Write buffer capacity (MB) (8) – (4, 8, 16, 32) Number of elements (48) – (16, 32, 48, 64) Number of planes in an element (8)

Page size (KB) (4) – (1, 2, 4)

Flash block size (page) (64)

Element capacity (GB) (4)

Flash SSD capacity (GB) (192) – (64, 128, 192, 256)

Block erase latency (μs) (1500) Page read latency (μs) (25) Page write latency (μs) (200) Chip transfer latency per byte (μs) (0.025)

As seen from the Table 5.2, block erase operation requires lot more time than read and write. The number of invalid blocks increase for erase based on the randomness of the write requests. Write requests update the flash page and makes it invalid. So it is very important to reshape this write requests and make it as sequential as possible to improve the performance.

Now we will see the experimental results of EPO and other algorithms for three different trace with varying configuration of SSD. The goal of this experiment is to compare EPO against two other cache management schemes LRU and BPLRU. We also ran

simulation with no cache. We tried to experiment the impact of write buffer size on all these four algorithms and got the following results in Figure 5.1.

Figure 5.1. Performance impact of write buffer size on four schemes.
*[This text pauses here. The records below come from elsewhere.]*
Lemma item_accepts bs o :
  (forall x, (length x < length bs)%nat -> value_accepts x) -> holds bs -> fresh o ->
  accepts PARSER_JSON_ITEM bs o (parse_item parse_json bs).
Proof.
  intros IH Hb Hf. destruct bs as [|c t].
  - exists o. apply runs_one_of, alts_miss. repeat constructor; intros o'.
    + by apply (runs_sequence _ _ _ false []), runs_seq_stop, char_misses.
    + apply (runs_result_val JSON_TYPE_NUMBER _ _ _ false); [apply (number_recognised [] o' Hb)|by cbn|done].
    + by apply (runs_sequence _ _ _ false []), runs_seq_stop, char_misses.
    + by apply (runs_sequence _ _ _ false []), runs_seq_stop, char_misses.
    + apply (runs_result_val _ _ _ _ false); [exact (recognises_str (GG_STR "true") [] o' Hb)|by cbn|done].
    + apply (runs_result_val _ _ _ _ false); [exact (recognises_str (GG_STR "false") [] o' Hb)|by cbn|done].
    + apply (runs_result_val _ _ _ _ false); [exact (recognises_str (GG_STR "null") [] o' Hb)|by cbn|done].
  - cbn [parse_item].
    assert (forall k ps, c <> k -> misses (COMB_SEQUENCE (PARSER_CHAR k :: ps)) (c :: t)) as Hseq.
    { intros k ps Hk. by apply sequence_misses. }
    assert (c <> 116 -> misses PARSER_JSON_TRUE (c :: t)) as Htrue.
    { intros Hc. exact (literal_misses JSON_TYPE_TRUE c 116 (GG_STR "rue") t Hb Hc). }
    assert (c <> 102 -> misses PARSER_JSON_FALSE (c :: t)) as Hfalse.
    { intros Hc. exact (literal_misses JSON_TYPE_FALSE c 102 (GG_STR "alse") t Hb Hc). }
    assert (c <> 110 -> misses PARSER_JSON_NULL (c :: t)) as Hnull.
    { intros Hc. exact (literal_misses JSON_TYPE_NULL c 110 (GG_STR "ull") t Hb Hc). }
    assert (c <> 45 -> ~ (48 <= c <= 57) -> misses PARSER_JSON_NUMBER (c :: t)) as Hnum by by apply number_misses.
    repeat case_if; subst.
    + apply (accepts_select []); [constructor| |by apply string_accepts].
      miss.
    + apply (accepts_select [PARSER_JSON_STR; PARSER_JSON_NUMBER]).
      * miss.
      * miss.
      * pose proof (object_accepts (123 :: t) o IH Hb Hf) as H. unfold reader_map.
        destruct (parse_container _ _ _ _) as [[? ?]|]; exact H.
    + apply (accepts_select [PARSER_JSON_STR; PARSER_JSON_NUMBER; PARSER_JSON_OBJECT]).
      * miss.
      * miss.
      * pose proof (array_accepts (91 :: t) o IH Hb Hf) as H. unfold reader_map.
        destruct (parse_container _ _ _ _) as [[? ?]|]; exact H.
    + apply (accepts_select [PARSER_JSON_STR; PARSER_JSON_NUMBER; PARSER_JSON_OBJECT; PARSER_JSON_ARRAY]).
      * miss.
      * miss.
      * by apply literal_accepts.
    + apply (accepts_select [PARSER_JSON_STR; PARSER_JSON_NUMBER; PARSER_JSON_OBJECT; PARSER_JSON_ARRAY;
        PARSER_JSON_TRUE]).
      * miss.
      * miss.
      * by apply literal_accepts.
    + apply (accepts_select [PARSER_JSON_STR; PARSER_JSON_NUMBER; PARSER_JSON_OBJECT; PARSER_JSON_ARRAY;
        PARSER_JSON_TRUE; PARSER_JSON_FALSE]).
      * miss.
      * constructor.
      * by apply literal_accepts.
    + apply (accepts_select [PARSER_JSON_STR]).
      * miss.
      * miss.
      * by apply number_accepts.
Qed.

Lemma value_accepted bs : value_accepts bs.
Proof.
  induction (well_founded_ltof _ length bs) as [bs _ IH]. unfold ltof in IH. intros o Hb Hf.
  pose proof (recognises_ws bs o Hb) as H1. unfold always in H1. pose proof (skip_ws_suffix bs) as Hs.
  pose proof (suffix_len _ _ Hs). assert (holds (skip_ws bs)) as Hb1 by by eapply holds_suffix.
  assert (accepts PARSER_JSON_ITEM (skip_ws bs) o (parse_item parse_json (skip_ws bs))) as H2.
  { apply item_accepts; [|done|done]. intros x Hx. apply IH. lia. }
  rewrite parse_json_eq. destruct (parse_item parse_json (skip_ws bs)) as [[s r]|] eqn:Ei; cbn [mbind option_bind].
  - destruct H2 as (o' & H2 & Hr). exists o', r. split_and!; [|done| |exact Hr].
    2:{ apply (parse_item_shorter _ parse_json_shorter) in Ei as [? _]. by etrans. }
    assert (holds r) as Hb2.
    { eapply holds_suffix; [exact Hb1|]. by apply (parse_item_shorter _ parse_json_shorter) in Ei as [? _]. }
    pose proof (recognises_ws r o' Hb2) as H3. unfold always in H3.
    apply (runs_sequence _ _ _ true). eapply runs_seq_next; [exact H1|]. eapply runs_seq_next; [exact H2|].
    eapply runs_seq_next; [exact H3|apply runs_seq_nil].
  - destruct H2 as (o' & H2). exists o'. apply (runs_sequence _ _ _ false bs).
    eapply runs_seq_next; [exact H1|]. by apply runs_seq_stop.
Qed.

(** *** With the fuel that is enough *)

Lemma rest_buf_mapped bs : holds bs -> mapped m (data (rest_buf bs)) (len (rest_buf bs)).
Proof. intros (Hl & _). by eapply loadz_is_mapped. Qed.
The test results in Figure 5.1 show the graphs for mean response time in milliseconds and Throughput in MB/S. This experiment was conducted with write buffer varying from 4MB to 32MB. As seen from the results, for all four schemes mean response time and throughput does not change with increasing size of buffer. This happens because even 32MB buffer is very small for enterprise level of workload and gets filled very quickly by arrival requests. Still, results for EPO are always better than rest of the schemes and show how EPO

exploits the element-level parallelism. From the results it been concluded that EPO reduces the mean response time by 38.9%, 33.11% and 44.63% than NoCache, LRU and BPLRU respectively while increases throughput of the system by 63.77%, 49.5% and 79.8% than NoCache, LRU and BPLRU respectively. For Financial2, EPO outperform all three schemes and reduces the mean response time by 32.53%, 32.28% and 50.17% than NoCache, LRU and BPLRU respectively. EPO also improves the system throughput by 47.16%, 47.67% and 100.44% than NoCache, LRU and BPLRU. EPO improves the throughput by 100% than BPLRU in this experiment. In case of TPC-C, EPO reduces mean response time by 42.26%, 37.63% and 99.92% than NoCache, LRU and BPLRU respectively and increase the

throughput by 73.19%, 60.31% and 12188.45% than NoCache, LRU and BPLRU. The results of TPC-C show that EPO is way better than BPLRU. From the above results we can see that increasing the buffer size does not really impact on reducing the mean response time or increasing the throughput. This means that size of write buffer has little impact on a totally random workload.

We conducted experiments on different page size of a SSD to see the impact on all four algorithms. In this experiment, we choose three different page size 1KB, 2KB and 4KB. Figure 5.2 shows the results for varying page size.

As seen from Figure 5.2, flash page size has a significant impact on the performance of all four algorithms. Remember size of each request in all our three traces is 4KB so when SSD page size is configured to 1KB or 2KB, pre-processor divides each request into four or two requests respectively. This increases the number of requests in trace by four times and doubled in case of 1KB and 2KB page size respectively. In all configurations EPO

outperforms all three other schemes. In EPO scheme, for smaller page size, each request is divided into number of requests and all these requests are treated independently. That’s why the response time does not change much with page size. However throughput increases with the page size from 1KB to 4KB. The reason for such result is that larger flash page improves write efficiency and decreases the number of block erasures [9].

Finally, a very important experiment to conduct is with varying number of elements in the SSD. From these results, it can be concluded the scalability of the algorithms.

Figure 5.2. Performance impact of flash page size on four schemes.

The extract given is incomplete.